I'd just like to say thank you for your efforts with 'A Woman of Bangkok'. I purchased a copy on Amazon a couple of months ago and I've since purchased several more as gifts for friends around the world. Reynolds paints a vivid picture of a world that's as familiar to many who visit or live in Bangkok today....sixty years ago! I'd love to find out more about the mysterious Jack Reynolds; why he apparently did not feel compelled to follow up on his initial success, for example? As far as I know, he wrote only one other book, the obscure "Daughters of an Ancient Race" (which I can't find). There's not much on the Internet about him, although I did read a post that you were on the trail? If there's anything you can share, you'll find a ready audience in me at least! - Regards, Stuart (Sydney Australia)
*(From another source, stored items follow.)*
(** The table of four: east is turned down when bidding out of turn, a
    bid of 14 is turned down, and after the four bids bidding is closed
    with a bid on every seat. *)
Lemma bidding_closes_witness :
  Manager.isBiddingActive
    (Spec.bidAll (Manager.startBidding Spec.dealt)
       [("east", "3"); ("north", "14"); ("north", "3"); ("east", "nil");
        ("south", "4"); ("west", "3"); ("north", "5")]) = false
  /\ Forall Spec.hasValidBid
       (Manager.players
          (Spec.bidAll (Manager.startBidding Spec.dealt)
             [("east", "3"); ("north", "14"); ("north", "3"); ("east", "nil");
              ("south", "4"); ("west", "3"); ("north", "5")])).
Proof.
  split; [vm_compute; reflexivity |].
  refine (proj1 (proj2 (proj2 (proj2
    (bidding_closes_when_every_seat_has_bid Spec.dealt
       [("east", "3"); ("north", "14"); ("north", "3"); ("east", "nil");
        ("south", "4"); ("west", "3"); ("north", "5")] _)) _))).
  - vm_compute. lia.
  - vm_compute. reflexivity.
Defined.

End Bidding.

(** ** The lobby *)

Section Lobby.

Local Open Scope nat_scope.

Lemma joinAll_seats (g0 : Manager.GameManager Z) (users : list (string * string)) :
  Manager.players g0 = [] ->
  let g := Spec.joinAll g0 users in
  List.length (Manager.players g) = Nat.min 4 (List.length users)
  /\ (forall j, nth_error (Manager.players g) j
                = if j <? 4 then option_map (Spec.seated j) (nth_error users j) else None)
  /\ Manager.setPlayers g [] = Manager.setPlayers g0 [].
Proof.
  intros Hnone. cbv zeta.
  induction users as [| u users IH] using rev_ind.
  - unfold Spec.joinAll. cbn [fold_left]. rewrite Hnone.
    split; [reflexivity |]. split; [| reflexivity].
    intros j. destruct (j <? 4); destruct j; reflexivity.
  - unfold Spec.joinAll in *. rewrite fold_left_app. cbn [fold_left].
    set (g := fold_left _ users g0) in *.
    destruct IH as (L & N & S). rewrite length_app. cbn [List.length].
    unfold Manager.addPlayer.
    destruct (Nat.leb_spec 4 (List.length (Manager.players g))) as [Hfull | Hroom].
    + split; [lia |]. split; [| exact S].
      intros j. rewrite N. destruct (Nat.ltb_spec j 4) as [Hj | Hj]; [| reflexivity].
      rewrite nth_error_app1 by lia. reflexivity.
    + assert (List.length (Manager.players g) = List.length users) as L' by lia.
      cbn [Manager.players Manager.setPlayers]. rewrite length_app. cbn [List.length].
      split; [lia |]. split; [| destruct g; exact S].
      intros j.
      destruct (Nat.lt_trichotomy j (List.length users)) as [Hlt | [Heq | Hgt]].
      * rewrite !nth_error_app1 by lia. apply N.
      * subst j. rewrite <- L' at 1. rewrite !nth_error_app2 by lia.
        rewrite L', Nat.sub_diag. cbn [nth_error].
        destruct (Nat.ltb_spec (List.length users) 4) as [H4 | H4]; [| lia].
        cbn [option_map]. unfold Spec.seated. do 3 f_equal.
        destruct (List.length users) as [| [| [| [| k]]]]; try reflexivity; lia.
      * assert (nth_error (Manager.players g ++ [setTeam (newPlayer (fst u) (snd u))
                  (Some (if (List.length (Manager.players g) mod 2 =? 0)
                         then Team2 else Team1))]) j = None) as ->
            by (apply nth_error_None; rewrite length_app; cbn [List.length]; lia).
        assert (nth_error (users ++ [u]) j = None) as ->
            by (apply nth_error_None; rewrite length_app; cbn [List.length]; lia).
        destruct (j <? 4); reflexivity.
Qed.

(** X14. GameManager seats the first four users who join, in the order they
    join: seat j holds the j-th user, with no cards, no bid, score and bags
    0, on team 2 when j is even and on team 1 when j is odd, so the
    partners sit opposite each other. A join after the fourth is turned
    down and changes nothing; joining changes nothing but the list of
    players. The same user may take more than one seat: the id is not
    compared with those of the players already seated. *)
Theorem lobby_seats_the_first_four_users_in_join_order :
  forall (target : Z) (users : list (string * string)),
    let g := Spec.joinAll (Manager.newGame target) users in
    List.length (Manager.players g) = Nat.min 4 (List.length users)
    /\ (forall j, nth_error (Manager.players g) j
                  = if j <? 4 then option_map (Spec.seated j) (nth_error users j) else None)
    /\ Manager.isLobbyFull g = (4 <=? List.length users)
    /\ Manager.setPlayers g [] = Manager.newGame target.
Proof.
  intros target users.
  destruct (joinAll_seats (Manager.newGame target) users eq_refl) as (L & N & S).
  cbv zeta. split; [exact L |]. split; [exact N |]. split; [| exact S].
  unfold Manager.isLobbyFull. rewrite L.
  destruct (Nat.leb_spec 4 (List.length users)) as [H | H].
  - rewrite Nat.min_l by lia. reflexivity.
  - rewrite Nat.min_r by lia. apply Nat.leb_gt. exact H.
Qed.

End Lobby.

(** ** Dealing *)

Section Dealing.

Local Open Scope nat_scope.

Context {B : Type} `{BidValue B}.

Lemma allHands_addCard (ps : list (Player B)) (j : nat) (c : Card) :
  j < List.length ps ->
  Permutation (Spec.allHands (Manager.updateNth j (fun p => addCard p c) ps))
              (c :: Spec.allHands ps).
Proof.
  revert j. induction ps as [| p ps IH]; intros [| j]; simpl; intros Hj; try lia.
  - unfold Spec.allHands. cbn [flat_map hand addCard].
    rewrite <- app_assoc. cbn [app].
    apply Permutation_sym, Permutation_middle.
  - unfold Spec.allHands in *. cbn [flat_map].
    eapply perm_trans; [apply Permutation_app_head; apply IH; lia |].
    apply Permutation_sym, Permutation_middle.
Qed.

Lemma deal_snoc (A : Type) (d d' : list A) (c : A) :
  deal d = Some (c, d') -> d = d' ++ [c].
Proof.
  unfold deal. destruct (rev d) as [| x r] eqn:E; [discriminate |].
  intros H0. inversion H0. subst.
  apply (f_equal (@rev A)) in E. rewrite rev_involutive in E. exact E.
Qed.

(** Dealing moves cards from the deck to the hands and loses none. *)
Lemma dealLoop_Permutation (n i : nat) (d : list Card) (ps : list (Player B)) :
  ps <> [] ->
  Permutation (Spec.allHands (snd (Manager.dealLoop n i d ps))
               ++ fst (Manager.dealLoop n i d ps))
              (Spec.allHands ps ++ d).
Proof.
  revert i d ps. induction n as [| n IH]; intros i d ps Hps; simpl; [reflexivity |].
  destruct (deal d) as [[c d'] |] eqn:E; simpl; [| reflexivity].
  assert (i mod List.length ps < List.length ps) as Hi.
  { apply Nat.mod_upper_bound. destruct ps; [contradiction | simpl; lia]. }
  eapply perm_trans.
  - apply IH. intros F. apply (f_equal (@List.length _)) in F.
    rewrite length_updateNth in F. destruct ps; [contradiction | discriminate].
  - rewrite (deal_snoc _ E).
    eapply perm_trans; [apply Permutation_app_tail; apply allHands_addCard; exact Hi |].
    cbn [app]. rewrite app_assoc. apply Permutation_cons_append.
Qed.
A True Friend to China said...

Stuart,

I'm thrilled to find another fan intruiged by Jack Reynolds and thanks for your Comment.
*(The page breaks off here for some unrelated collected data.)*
(* ===== verification/_CoqProject ===== *)
-Q . S2P
Prelude.v
Int32.v
Store.v
Async.v
Steps.v
Trails.v
Pages.v
Json.v
JsNumber.v
Outbox.v
Dispatcher.v
DispatcherRuns.v
TenantTables.v
Tenancy.v
TenancyIsolation.v
TenantGuard.v
Tokens.v
Totp.v
Mfa.v
AuditLog.v
OutboundUrl.v
ViewPolicy.v
Impersonation.v
Money.v
Payments.v
Billing.v
BilledOnce.v
Timers.v
Calendar.v
Governance.v
AiControl.v
MfaEnforcement.v
ToolRegistry.v
ToolActions.v
ToolReceipts.v
ApiKeys.v
McpOAuth.v
McpOAuthLog.v
McpRequests.v
Inbound.v
InboundLog.v
InboundRuns.v
ClientText.v
ClientAgents.v
ClientMemory.v
ClientRuns.v
ClientRunLog.v
ClientRunSafety.v
ClientRunRequests.v
BreakGlass.v
Handoffs.v
HandoffLog.v
Audiences.v
Recurrence.v
RecurringTasks.v
RecurringInvoices.v
RecurringInvoiceLog.v
Trash.v
TrashLog.v
RecordCalculations.v
RecordSoundness.v
RecordInputs.v
WorkspaceRecords.v
WorkspaceRecordLog.v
I fully share your curiosity about how a writer could appear from nowhere, present the world with an accomplished novel, and then never publish another one. I have been through the archives of his London publisher and with the help of his various friends have found the answers which are briefly referred to in the introduction I wrote for the Monsoon edition of his novel. Even if his new manuscript was eaten by a crocodile, that was not the only reason for "A Woman of Bangkok" being his only novel.

I feel I now know an awful lot about his life and would love to republish, "Daughters of an Ancient Race" which is a delight and some sort of limited biography. If you can stir up sufficient interest in his novel on the web forums and so on, this might just be opossible.

All the best to you, Andrew.

Anonymous said...

Hi Andrew. I contacted several well-known (and not so well known) popular Thailand commentators who I thought would help get something going. Unfortunately, I encountered what I really ought to have expected - the usual petty antipathy and jealousy that seems to be the special reserve of Bangkok expats for each other. The distilled view was that 'A Woman of Bangkok' is rubbish because they didn't understand it and found it hard going. Certain of them felt that the "snobs" who claimed to like the book were somehow lording it over the lesser mortals. I rest my case, I'm afraid.
I would like to keep in touch with you regarding Jack Reynolds. I'm hesitant to publish my email address here - is there some other way I can keep in contact? - Regards, Stuart

Anonymous said...

I add my voice to those who encourage your postings. I assume most of us reading your posts have our story.

Your writings produce through your sharing of your experiences recognition of a shared journey and my firm and ardent cheering for your success.

Please keep posting Andrew

A True Friend to China said...

Good to hear from you again, Stuart, even if you are reporting a few disappointments.

My own experience both as a reader and as an author is that not everyone likes the same books... also that some posturing and bitchiness may crop up, especially among the self-appointed literati.

In Bangkok Joe Cummings always lauded "A Woman of Bangkok" in his Lonely Planet guide as perhaps the best of its genre while Christopher Moore has expressed to me more luke warm feelings for it, and I respect these different judgements. I personally love it for its depiction of Vilai, the White Leopard and of Reggie's obsession for her charms, but I do not feel the book is beyond criticism in a few respects.

Anyway, I'd love to be in touch with you personally and you can contact me on arhicks56@hotmail.com. (Email access to me is in fact available on Blogger via my Profile.)

Looking forward to this.

Andrew

PS Monsoon tells me that their new issue of the novel is selling well.